* AIM OF THE TASK:
Instruction for the entries that follow: retype exactly the lines from the line with "[n] left, [file.read(n)]" to the line with "rewrite Hlen, Z.sub_diag.", both included, and omit all others.

Start of DATASET ENTRIES

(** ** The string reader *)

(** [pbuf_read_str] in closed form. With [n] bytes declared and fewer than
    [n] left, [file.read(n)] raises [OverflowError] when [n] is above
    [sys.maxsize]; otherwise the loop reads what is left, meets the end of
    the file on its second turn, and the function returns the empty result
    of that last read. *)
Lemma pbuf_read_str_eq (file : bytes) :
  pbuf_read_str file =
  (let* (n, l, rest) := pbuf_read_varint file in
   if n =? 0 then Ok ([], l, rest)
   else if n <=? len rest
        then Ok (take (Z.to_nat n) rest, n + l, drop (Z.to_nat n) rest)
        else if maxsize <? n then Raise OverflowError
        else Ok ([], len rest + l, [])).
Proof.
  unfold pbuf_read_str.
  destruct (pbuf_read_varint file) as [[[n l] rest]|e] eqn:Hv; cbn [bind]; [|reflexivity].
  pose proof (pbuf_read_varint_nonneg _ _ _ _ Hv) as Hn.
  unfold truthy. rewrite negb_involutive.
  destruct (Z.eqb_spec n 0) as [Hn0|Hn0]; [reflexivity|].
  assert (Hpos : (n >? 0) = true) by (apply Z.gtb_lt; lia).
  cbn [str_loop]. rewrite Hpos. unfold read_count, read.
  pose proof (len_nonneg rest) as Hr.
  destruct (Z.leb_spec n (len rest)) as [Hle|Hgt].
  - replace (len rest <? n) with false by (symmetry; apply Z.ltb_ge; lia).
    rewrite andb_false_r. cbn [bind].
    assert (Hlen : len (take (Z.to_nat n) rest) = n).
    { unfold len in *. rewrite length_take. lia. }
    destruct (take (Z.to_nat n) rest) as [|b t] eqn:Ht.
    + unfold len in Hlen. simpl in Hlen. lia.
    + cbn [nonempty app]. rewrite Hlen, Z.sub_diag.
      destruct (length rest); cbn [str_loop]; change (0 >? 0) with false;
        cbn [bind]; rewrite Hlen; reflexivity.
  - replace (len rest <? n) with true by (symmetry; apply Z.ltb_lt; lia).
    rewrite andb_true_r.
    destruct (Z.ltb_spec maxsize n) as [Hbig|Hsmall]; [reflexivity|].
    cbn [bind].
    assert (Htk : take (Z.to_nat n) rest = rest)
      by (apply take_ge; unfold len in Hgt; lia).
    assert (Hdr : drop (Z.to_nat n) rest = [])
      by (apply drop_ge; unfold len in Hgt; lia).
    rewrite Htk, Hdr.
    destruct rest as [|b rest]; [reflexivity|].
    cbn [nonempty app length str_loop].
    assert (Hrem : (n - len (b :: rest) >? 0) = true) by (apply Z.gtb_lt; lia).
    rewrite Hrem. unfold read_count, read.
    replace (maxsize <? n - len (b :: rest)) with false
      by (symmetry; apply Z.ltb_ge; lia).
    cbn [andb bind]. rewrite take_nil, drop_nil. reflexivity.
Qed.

End of DATASET ENTRIES
Start of DATASET ENTRIES

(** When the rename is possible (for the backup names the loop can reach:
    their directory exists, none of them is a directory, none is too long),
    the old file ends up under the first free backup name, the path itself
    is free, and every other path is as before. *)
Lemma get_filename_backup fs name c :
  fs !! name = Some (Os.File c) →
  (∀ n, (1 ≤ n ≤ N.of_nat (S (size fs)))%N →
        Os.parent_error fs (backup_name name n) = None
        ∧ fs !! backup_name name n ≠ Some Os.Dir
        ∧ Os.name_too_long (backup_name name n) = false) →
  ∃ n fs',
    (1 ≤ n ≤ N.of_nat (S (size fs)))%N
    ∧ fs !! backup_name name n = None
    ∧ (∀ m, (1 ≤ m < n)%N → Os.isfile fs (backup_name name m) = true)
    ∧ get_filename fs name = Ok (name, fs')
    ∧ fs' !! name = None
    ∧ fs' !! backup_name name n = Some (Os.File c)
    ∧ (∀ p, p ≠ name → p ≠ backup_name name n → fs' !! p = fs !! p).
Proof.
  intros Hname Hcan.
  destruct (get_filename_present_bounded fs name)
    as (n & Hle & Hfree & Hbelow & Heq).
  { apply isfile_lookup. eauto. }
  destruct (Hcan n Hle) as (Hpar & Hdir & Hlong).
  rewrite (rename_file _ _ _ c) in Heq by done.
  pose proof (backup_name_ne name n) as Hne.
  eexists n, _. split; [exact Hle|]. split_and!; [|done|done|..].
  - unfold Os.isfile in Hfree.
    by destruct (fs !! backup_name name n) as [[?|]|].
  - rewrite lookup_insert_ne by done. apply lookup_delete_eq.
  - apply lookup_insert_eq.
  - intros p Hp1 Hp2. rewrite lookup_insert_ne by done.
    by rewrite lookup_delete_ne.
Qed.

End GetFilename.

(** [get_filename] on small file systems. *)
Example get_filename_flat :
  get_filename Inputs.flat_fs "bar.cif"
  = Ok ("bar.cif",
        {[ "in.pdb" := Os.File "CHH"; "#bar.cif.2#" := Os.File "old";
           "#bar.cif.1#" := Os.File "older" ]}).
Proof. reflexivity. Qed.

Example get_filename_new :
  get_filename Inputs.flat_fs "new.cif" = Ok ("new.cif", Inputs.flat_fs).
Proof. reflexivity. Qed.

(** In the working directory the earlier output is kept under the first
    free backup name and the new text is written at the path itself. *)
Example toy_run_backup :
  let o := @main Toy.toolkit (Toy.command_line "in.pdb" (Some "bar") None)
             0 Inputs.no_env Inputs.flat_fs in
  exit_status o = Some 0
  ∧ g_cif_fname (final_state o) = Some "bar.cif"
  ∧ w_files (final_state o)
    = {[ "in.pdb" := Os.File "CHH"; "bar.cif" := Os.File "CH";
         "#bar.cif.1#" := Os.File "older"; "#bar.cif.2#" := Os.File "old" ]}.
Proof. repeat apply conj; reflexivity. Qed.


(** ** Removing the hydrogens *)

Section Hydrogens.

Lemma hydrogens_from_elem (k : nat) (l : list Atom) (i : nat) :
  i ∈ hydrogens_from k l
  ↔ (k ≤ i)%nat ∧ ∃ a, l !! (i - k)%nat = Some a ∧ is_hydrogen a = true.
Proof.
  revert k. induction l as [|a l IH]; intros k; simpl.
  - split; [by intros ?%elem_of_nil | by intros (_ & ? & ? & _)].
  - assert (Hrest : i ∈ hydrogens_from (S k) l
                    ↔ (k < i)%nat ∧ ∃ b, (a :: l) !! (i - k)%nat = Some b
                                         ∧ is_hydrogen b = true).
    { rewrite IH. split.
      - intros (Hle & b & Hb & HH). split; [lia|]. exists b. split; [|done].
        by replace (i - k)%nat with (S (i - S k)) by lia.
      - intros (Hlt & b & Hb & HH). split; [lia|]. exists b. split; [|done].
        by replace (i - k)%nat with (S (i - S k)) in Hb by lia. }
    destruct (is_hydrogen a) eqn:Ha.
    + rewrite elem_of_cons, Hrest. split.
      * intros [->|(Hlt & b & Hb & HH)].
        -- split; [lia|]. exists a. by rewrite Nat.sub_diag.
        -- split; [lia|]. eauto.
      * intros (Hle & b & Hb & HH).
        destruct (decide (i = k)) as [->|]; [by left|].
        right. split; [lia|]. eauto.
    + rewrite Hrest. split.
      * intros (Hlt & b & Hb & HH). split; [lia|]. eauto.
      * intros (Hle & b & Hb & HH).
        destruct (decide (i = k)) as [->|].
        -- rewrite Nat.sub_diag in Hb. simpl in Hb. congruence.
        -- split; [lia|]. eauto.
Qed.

End of DATASET ENTRIES

* EXERCISE SOLUTION:
    [n] left, [file.read(n)] raises [OverflowError] when [n] is above
    [sys.maxsize]; otherwise the loop reads what is left, meets the end of
    the file on its second turn, and the function returns the empty result
    of that last read. *)
Lemma pbuf_read_str_eq (file : bytes) :
  pbuf_read_str file =
  (let* (n, l, rest) := pbuf_read_varint file in
   if n =? 0 then Ok ([], l, rest)
   else if n <=? len rest
        then Ok (take (Z.to_nat n) rest, n + l, drop (Z.to_nat n) rest)
        else if maxsize <? n then Raise OverflowError
        else Ok ([], len rest + l, [])).
Proof.
  unfold pbuf_read_str.
  destruct (pbuf_read_varint file) as [[[n l] rest]|e] eqn:Hv; cbn [bind]; [|reflexivity].
  pose proof (pbuf_read_varint_nonneg _ _ _ _ Hv) as Hn.
  unfold truthy. rewrite negb_involutive.
  destruct (Z.eqb_spec n 0) as [Hn0|Hn0]; [reflexivity|].
  assert (Hpos : (n >? 0) = true) by (apply Z.gtb_lt; lia).
  cbn [str_loop]. rewrite Hpos. unfold read_count, read.
  pose proof (len_nonneg rest) as Hr.
  destruct (Z.leb_spec n (len rest)) as [Hle|Hgt].
  - replace (len rest <? n) with false by (symmetry; apply Z.ltb_ge; lia).
    rewrite andb_false_r. cbn [bind].
    assert (Hlen : len (take (Z.to_nat n) rest) = n).
    { unfold len in *. rewrite length_take. lia. }
    destruct (take (Z.to_nat n) rest) as [|b t] eqn:Ht.
    + unfold len in Hlen. simpl in Hlen. lia.
    + cbn [nonempty app]. rewrite Hlen, Z.sub_diag.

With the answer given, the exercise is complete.